§ EXERCISE INSTRUCTIONS: Starting at the line that contains "(** ** Primitive steps *)", quote each line exactly through the last line of the entries, both included.

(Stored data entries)
=-=-=-=-=

Lemma DeleteMany_swept (E : Env) keys s : StoreInv s → Swept (readingAt s) keys s (DeleteMany keys s).1 (DeleteMany keys s).2.
Proof.
  intros Hs. destruct (DeleteMany keys s) as [removed s'] eqn:Eq. cbn [fst snd].
  destruct keys as [|k [|k2 keys]]; cbn [DeleteMany] in Eq.
  - injection Eq as <- <-. by apply Swept_nil.
  - unfold Delete, bind, gets, nowMilli, ret in Eq. destruct (lookupKey s k) as [v|] eqn:Ek.
    + destruct (deleteOne_spec (readingAt s) k (tick s) [] (tick_inv s Hs)) as (r & s1 & Hd & [A1 A2 A3 A4 A5]).
      unfold deleteOne in Hd. change (shardAt (tick s) (shardIndex (tick s) k) !! k) with (lookupKey s k) in Hd. rewrite Ek in Hd.
      change (clock (ticks s) / 1000000) with (readingAt s) in Eq.
      destruct (deleteKeyLocked (shardIndex (tick s) k) k (tick s)) as [b s2]. cbn [snd] in Hd.
      destruct (isExpired v (readingAt s)); cbn [negb app] in Eq, Hd; injection Eq as <- <-; injection Hd as <- <-; by split.
    + injection Eq as <- <-. apply Swept_ext with (ks := [k]); [|done]. split; try done; try apply NoDup_nil_2.
      * intros k'. case_decide as Hk; [|done]. apply list_elem_of_singleton in Hk as ->. done.
      * intros k'. rewrite elem_of_nil, list_elem_of_singleton. split; [done|]. intros [-> [x Hx]]. by rewrite Ek in Hx.
  - remember (k :: k2 :: keys) as all. unfold bind, gets, nowMilli in Eq.
    pose proof (si_len _ Hs) as Hpos.
    destruct (deleteGroups_fold (readingAt s) s all (seq 0 (length (gcounts (groupKeysByShard s all)))) (tick s) [] (tick_inv s Hs) eq_refl Hpos)
      as (r & s1 & ks & Heq & Hsw & Hks).
    { intros i Hi. apply elem_of_seq in Hi. unfold groupKeysByShard in Hi. cbn [gcounts] in Hi. rewrite groupCounts_length in Hi. lia. }
    change (clock (ticks s) / 1000000) with (readingAt s) in Eq. rewrite Heq in Eq. cbn [app] in Eq. injection Eq as <- <-.
    eapply Swept_ext with (ks := ks).
    + destruct Hsw as [A1 A2 A3 A4 A5]. by split.
    + intros k'. rewrite Hks, elem_of_seq. unfold groupKeysByShard. cbn [gcounts]. rewrite groupCounts_length.
      pose proof (shardIndex_lt s k' Hpos). split; [tauto|]. intros; split; [done|lia].
Qed.

(** DEL with several keys deletes exactly the keys it is given, across all
    shards, and reports exactly the ones that were live, each once; every other
    key is untouched. *)
Theorem DeleteMany_exact (E : Env) keys s :
  StoreInv s →
  let '(removed, s') := DeleteMany keys s in
  NoDup removed
  ∧ (∀ k, k ∈ removed ↔ k ∈ keys ∧ is_Some (liveValue s k))
  ∧ (∀ k, lookupKey s' k = if decide (k ∈ keys) then None else lookupKey s k).
Proof. intros Hs. destruct (DeleteMany_swept E keys s Hs) as [_ _ H1 H2 H3]. by destruct (DeleteMany keys s). Qed.

Lemma DeleteMany_exact_witness :
  let s := @runOps demoEnv id [OpSet (bs "a") (bs "1") 0; OpSet (bs "bb") (bs "2") 0; OpSet (bs "c") (bs "3") 1001] NewStore in
  (@DeleteMany demoEnv [bs "c"; bs "bb"; bs "zz"; bs "a"; bs "bb"] s).1 = [bs "a"; bs "bb"]
  ∧ NoDup [bs "a"; bs "bb"].
Proof.
  intros s. assert (@StoreInv demoEnv s) as Hs by (apply storeRun_inv; [apply NewStore_inv|repeat constructor]).
  pose proof (DeleteMany_exact demoEnv [bs "c"; bs "bb"; bs "zz"; bs "a"; bs "bb"] s Hs) as H.
  destruct (DeleteMany [bs "c"; bs "bb"; bs "zz"; bs "a"; bs "bb"] s) as [removed s'] eqn:Eq.
  assert (removed = [bs "a"; bs "bb"]) as -> by (apply (f_equal fst) in Eq; cbn [fst] in Eq; rewrite <- Eq; vm_compute; reflexivity).
  split; [reflexivity|]. apply H.
Defined.
(* ===== verification/StoreFrames.v ===== *)
(** * What an operation leaves alone

    With [maxmemory] off, an operation changes the content of at most the keys it
    answers for: the key of a write that succeeded, the keys DEL reports, nothing
    for a read or for a write that was refused.  A key past its TTL may be dropped
    on the way; that is the only other change, and it is invisible to readers.

    [Foot m f] states it for an operation [m] whose result [a] answers for the
    keys [f a].  The executor uses it to know which watchers a command must
    notify. *)

From S2P Require Import Prelude Strconv GoLib IntSet CompactHash Float64 CompactZSet SkipList Stream.
From S2P Require Import Bitmap HyperLogLog ValueObject ValueFacts ListWaiters Store StoreOps StoreFacts StoreMemory.
From S2P Require Import StoreInvariant StoreTheorems StorePlain.

(** ** Content *)

(** What a client can read of a value: not its encoding, not its access time. *)
Inductive content :=
  | CString (data : bytes)
  | CList (items : list bytes)
  | CHash (fields : gmap bytes bytes)
  | CSet (members : gset bytes)
  | CZSet (scores : gmap bytes float64)
  | CStream (stream : option StreamValue).

Definition contentOf (v : ValueObject) : content * Z :=
  (match Kind v with
   | ValueKindString => CString (vString v)
   | ValueKindList => CList (vList v)
   | ValueKindHash => CHash (hashAbs v)
   | ValueKindSet => CSet (setAbs v)
   | ValueKindZSet => CZSet (zsetAbs v)
   | ValueKindStream => CStream (vStream v)
   end, ExpiresAt v).

Section Frames.
Context {E : Env}.
Implicit Types (s : Store) (K : list bytes).

Lemma expired_content v v' now : contentOf v = contentOf v' → isExpired v now = isExpired v' now.
Proof. intros [= _ H]. unfold isExpired. by rewrite H. Qed.

(** The value was past its TTL at one of the first [n] clock readings. *)
Definition expiredBy (n : nat) (v : ValueObject) : Prop := ∃ i, (i < n)%nat ∧ isExpired v (clock i / 1000000) = true.

Definition sameEntry (n : nat) (o o' : option ValueObject) : Prop :=
  contentOf <$> o' = contentOf <$> o ∨ ∃ v, o = Some v ∧ o' = None ∧ expiredBy n v.

Lemma expiredBy_mono n n' v : (n ≤ n')%nat → expiredBy n v → expiredBy n' v.
Proof. intros Hn (i & Hi & H). exists i. split; [lia|done]. Qed.

Lemma sameEntry_refl n o : sameEntry n o o.
Proof. by left. Qed.

Lemma sameEntry_trans n n' o o' o'' : (n ≤ n')%nat → sameEntry n o o' → sameEntry n' o' o'' → sameEntry n' o o''.
Proof.
  intros Hn [H1|(v & -> & -> & Hx)] [H2|(v' & Ho' & -> & Hx')]; [|subst o'| |done].
  - left. congruence.
  - right. destruct o as [v|]; [|done]. injection H1 as H1 H1'. exists v. split_and!; [done..|].
    destruct Hx' as (i & Hi & Hx). exists i. split; [done|]. rewrite <- Hx. apply expired_content. unfold contentOf. congruence.
  - destruct o''; [done|]. right. exists v. split_and!; [done..|]. by eapply expiredBy_mono.
Qed.

Record Frame K s s' : Prop := {
  fr_max : maxMemory s' = maxMemory s;
  fr_ticks : (ticks s ≤ ticks s')%nat;
  fr_keys : ∀ k, k ∉ K → sameEntry (ticks s') (lookupKey s k) (lookupKey s' k)
}.

Lemma Frame_refl s : Frame [] s s.
Proof. split; [done|lia|]. intros k _. apply sameEntry_refl. Qed.

Lemma Frame_trans K K' s s1 s2 : Frame K s s1 → Frame K' s1 s2 → Frame (K ++ K') s s2.
Proof.
  intros [A1 A2 A3] [B1 B2 B3]. split; [congruence|lia|]. intros k Hk. rewrite elem_of_app in Hk.
  eapply sameEntry_trans; [exact B2|apply A3; tauto|apply B3; tauto].
Qed.

Lemma Frame_sub K K' s s' : K ⊆ K' → Frame K s s' → Frame K' s s'.
Proof. intros H [A1 A2 A3]. split; try done. intros k Hk. apply A3. set_solver. Qed.

(** ** The judgement *)

(** The store is well-formed and differs from [s0] in the content of [K] alone. *)
Record From s0 K s : Prop := { fm_inv : StoreInv s; fm_plain : maxMemoryEnabled s = false; fm_frame : Frame K s0 s }.

Definition Foot {A} (m : M A) (f : A → list bytes) : Prop := ∀ s0, triple (From s0 []) m (λ a, From s0 (f a)).

(** What a write that returns [r] answers for. *)
Definition answersFor {X A} (key : bytes) (r : result X A) : list bytes := match r with Ok _ => [key] | Err _ => [] end.

Lemma Foot_run {A} (m : M A) f s :
  Foot m f → StoreInv s → maxMemoryEnabled s = false → From s (f (m s).1) (m s).2.
Proof.
  intros H Hs Hp. specialize (H s s). destruct (m s) as [a s']. apply H. split; [done|done|apply Frame_refl].
Qed.

Lemma triple_frame {A} (m : M A) f s0 K : Foot m f → triple (From s0 K) m (λ a, From s0 (K ++ f a)).
Proof.
  intros H s [Hs Hp Hf]. pose proof (Foot_run m f s H Hs Hp) as [H1 H2 H3]. destruct (m s) as [a s']. split; [done|done|].
  by eapply Frame_trans.
Qed.

Lemma From_sub s0 K K' s : K ⊆ K' → From s0 K s → From s0 K' s.
Proof. intros H [A1 A2 A3]. split; try done. by eapply Frame_sub. Qed.

Lemma From_more s0 K s : From s0 [] s → From s0 K s.
Proof. apply From_sub. intros x []%elem_of_nil. Qed.

(** A step that changes the listed keys at most, seen from [s0]. *)
Lemma From_step s0 K s s' :
  From s0 K s → StoreInv s' → maxMemory s' = maxMemory s → (ticks s ≤ ticks s')%nat →
  (∀ k, k ∉ K → sameEntry (ticks s') (lookupKey s k) (lookupKey s' k)) → From s0 K s'.
Proof.
  intros [A1 A2 [B1 B2 B3]] Hi Hm Ht Hk. split; [done|unfold maxMemoryEnabled in *; by rewrite Hm|]. split; [congruence|lia|].
  intros k Hn. eapply sameEntry_trans; [exact Ht|by apply B3|by apply Hk].
Qed.

(** ** Primitive steps *)

Definition reading s (now : Z) : Prop := ∃ i, (i < ticks s)%nat ∧ now = clock i / 1000000.

Lemma From_tick s0 K s : From s0 K s → From s0 K (tick s) ∧ reading (tick s) (clock (ticks s) / 1000000).
Proof.
  intros H. split; [|exists (ticks s); split; [cbn; lia|done]]. eapply From_step; [exact H|apply tick_inv, H|done|cbn; lia|].
  intros k _. apply sameEntry_refl.
Qed.

Lemma triple_now s0 K : triple (From s0 K) nowMilli (λ now s, From s0 K s ∧ reading s now).
Proof. intros s H. cbn. by apply From_tick. Qed.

=-=-=-=-=

§ SOLUTION FOR THIS EXERCISE:
(** ** Primitive steps *)

Definition reading s (now : Z) : Prop := ∃ i, (i < ticks s)%nat ∧ now = clock i / 1000000.

Lemma From_tick s0 K s : From s0 K s → From s0 K (tick s) ∧ reading (tick s) (clock (ticks s) / 1000000).
Proof.
  intros H. split; [|exists (ticks s); split; [cbn; lia|done]]. eapply From_step; [exact H|apply tick_inv, H|done|cbn; lia|].
  intros k _. apply sameEntry_refl.
Qed.

Lemma triple_now s0 K : triple (From s0 K) nowMilli (λ now s, From s0 K s ∧ reading s now).
Proof. intros s H. cbn. by apply From_tick. Qed.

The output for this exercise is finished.